István Kovács
Northwestern University
Professor Kovács is working on bridging the gap between structure and function in complex systems. His group is developing novel methodologies to predict the emerging structural and functional patterns in a broad spectrum of problems ranging from systems biology to quantum physics, in close collaboration with experimental groups.
https://sites.northwestern.edu/kovacslab
Talk
Understanding social balance through maximum entropy models
Social networks inherently exhibit complex relationships that can be positive or negative, as well as directional. Understanding balance in these networks is crucial for unraveling social dynamics, yet previous approaches struggled to incorporate all the relevant constraints as well as the directed nature of the interactions. For example, even if an undirected network exhibits strong balance by construction, previous null models can fail to identify it.

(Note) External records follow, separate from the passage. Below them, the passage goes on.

(** ** Imports found in the library *)
Section Resolve.
Context (fuel : nat).
Definition same_name (s t : list Z) : Prop := map lower s = map lower t.
(** The search finds the first name that is equal but for the case. *)
Lemma export_index_i_spec lo hi m table base names ords name s k :
  exports fuel lo hi m table base names ords -> StrLib.cstr m name s -> slen s < Z.of_nat fuel ->
  (exists t, names !! k = Some t /\ same_name t s) -> (forall i t, (i < k)%nat -> names !! i = Some t -> ~ same_name t s) ->
  forall n j, (j + n = length names)%nat -> (j <= k)%nat ->
  export_index_i fuel n m table base name (Z.of_nat j) = Some (Some (Z.of_nat k)).
Proof.
  intros HX HS Hf (t & Ht & Hst) Hlt. induction n as [|n IH]; intros j Hj Hk; cbn [export_index_i].
  - apply lookup_lt_Some in Ht. lia.
  - destruct (lookup_lt_is_Some_2 names j) as [u Hu]; [lia|].
    destruct (ex_names _ _ _ _ _ _ _ _ HX j u Hu) as (_ & HC & Hfu & _). unfold names_at in HC.
    rewrite (strcmp_i_cstr fuel m _ name u s HC HS Hfu Hf). cbn [mbind option_bind].
    destruct (decide (j = k)) as [->|Hne].
    + assert (u = t) as -> by congruence. by rewrite bool_decide_true.
    + rewrite bool_decide_false by (apply (Hlt j u); [lia|exact Hu]).
      replace (Z.of_nat j + 1) with (Z.of_nat (S j)) by lia. apply IH; lia.
Qed.
(** A name that no export bears. *)
Lemma export_index_i_none lo hi m table base names ords name s :
  exports fuel lo hi m table base names ords -> StrLib.cstr m name s -> slen s < Z.of_nat fuel ->
  (forall i t, names !! i = Some t -> ~ same_name t s) ->
  forall n j, (j + n = length names)%nat -> export_index_i fuel n m table base name (Z.of_nat j) = Some None.
Proof.
  intros HX HS Hf Hno. induction n as [|n IH]; intros j Hj; cbn [export_index_i]; [done|].
  destruct (lookup_lt_is_Some_2 names j) as [u Hu]; [lia|].
  destruct (ex_names _ _ _ _ _ _ _ _ HX j u Hu) as (_ & HC & Hfu & _). unfold names_at in HC.
  rewrite (strcmp_i_cstr fuel m _ name u s HC HS Hfu Hf). cbn [mbind option_bind].
  rewrite bool_decide_false by exact (Hno j u Hu).
  replace (Z.of_nat j + 1) with (Z.of_nat (S j)) by lia. apply IH; lia.
Qed.
Lemma find_rva_none lo hi m dir table base names ords name s :
  ld_le 4 m dir + base = table -> exports fuel lo hi m table base names ords -> StrLib.cstr m name s -> slen s < Z.of_nat fuel ->
  (forall i t, names !! i = Some t -> ~ same_name t s) -> pe_find_export_rva_by_name1 fuel m name dir base = Some 0.
Proof.
  intros HD HX HS Hf Hno. unfold pe_find_export_rva_by_name1, dd_virtual_address.
  rewrite Z.add_0_r, HD, (ex_count _ _ _ _ _ _ _ _ HX), Nat2Z.id.
  pose proof (export_index_i_none lo hi m table base names ords name s HX HS Hf Hno (length names) 0 eq_refl) as E.
  change (Z.of_nat 0) with 0 in E. by rewrite E.
Qed.
(** The name [s] leads through the tables at [table] to the address [rva] in the
    library, outside the export directory; none of it is in [lo, hi). *)
Record leads_to (lo hi : Z) (m : mem) (dir table base : Z) (names : list (list Z)) (ords : list Z) (s : list Z) (rva : Z) : Prop := {
  lt_match : exists k t o, names !! k = Some t /\ same_name t s /\ (forall i u, (i < k)%nat -> names !! i = Some u -> ~ same_name u s) /\
    ords !! k = Some o /\ ld_le 4 m (functions_at m table base + 4 * o) = rva /\ out lo hi (functions_at m table base + 4 * o) 4;
  lt_range : 0 < rva < 2 ^ 31;
  lt_direct : rva < ld_le 4 m dir \/ u32 (ld_le 4 m dir + ld_le 4 m (dir + dd_size)) <= rva
}.
Lemma find_rva_spec lo hi m dir table base names ords name s rva :
  ld_le 4 m dir + base = table -> exports fuel lo hi m table base names ords -> StrLib.cstr m name s -> slen s < Z.of_nat fuel ->
  leads_to lo hi m dir table base names ords s rva -> pe_find_export_rva_by_name1 fuel m name dir base = Some rva.
Proof.
  intros HD HX HS Hf [(k & t & o & Ht & Hst & Hlt & Ho & Hr & _) Hrg _]. unfold pe_find_export_rva_by_name1, dd_virtual_address.
  rewrite Z.add_0_r, HD, (ex_count _ _ _ _ _ _ _ _ HX), Nat2Z.id.
  pose proof (export_index_i_spec lo hi m table base names ords name s k HX HS Hf (ex_intro _ t (conj Ht Hst)) Hlt (length names) 0 eq_refl ltac:(lia)) as E.
  change (Z.of_nat 0) with 0 in E. rewrite E.
  cbn [mbind option_bind]. rewrite (export_slot_at _ _ _ _ _ _ _ _ _ _ HX Ho), Hr. f_equal. apply s32_id. lia.
Qed.
Lemma leads_to_agree lo hi m m' dir table base names ords s rva :
  lo <= hi -> agree lo hi m m' -> out lo hi dir 8 -> exports fuel lo hi m table base names ords ->
  leads_to lo hi m dir table base names ords s rva -> leads_to lo hi m' dir table base names ords s rva.
Proof.
  intros Hlo HA HD HX [(k & t & o & Ht & Hst & Hlt & Ho & Hr & Hout) Hrg Hd].
  destruct (exports_agree fuel lo hi m m' table base names ords Hlo HA HX) as (_ & _ & _ & EF). unfold out, dd_size in *.
  assert (E1 : ld_le 4 m' dir = ld_le 4 m dir) by (apply (agree_ld lo hi m m' 4 _ HA); unfold out; lia).
  assert (E2 : ld_le 4 m' (dir + 4) = ld_le 4 m (dir + 4)) by (apply (agree_ld lo hi m m' 4 _ HA); unfold out; lia).
  constructor; [|exact Hrg|unfold dd_size; by rewrite E1, E2].
  exists k, t, o. rewrite EF. do 4 (split; [done|]). split; [|exact Hout].
  rewrite <- Hr. apply (agree_ld lo hi m m' 4 _ HA). exact Hout.
Qed.
End Resolve.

In this talk, I present a comprehensive framework for understanding balance in signed networks, directed or undirected, advancing our understanding of complex social systems and their dynamics. Balance is indicated by the enrichment of higher-order patterns like triads compared to an adequate null model, where the network is randomized with some key aspects being preserved. Our results indicate that matching the signed degree preferences of the nodes is a critical step and so is the preservation of network topology in the null model. As a solution, we propose null models based on the maximum-entropy principle that reveals consistent patterns of balance across large-scale social networks. We also consider directed generalizations of balance theory and find that the observed patterns are well aligned with two proposed directed notions of strong balance. We close by discussing potential wiring mechanisms behind the observed signed patterns and outline some of the key open questions.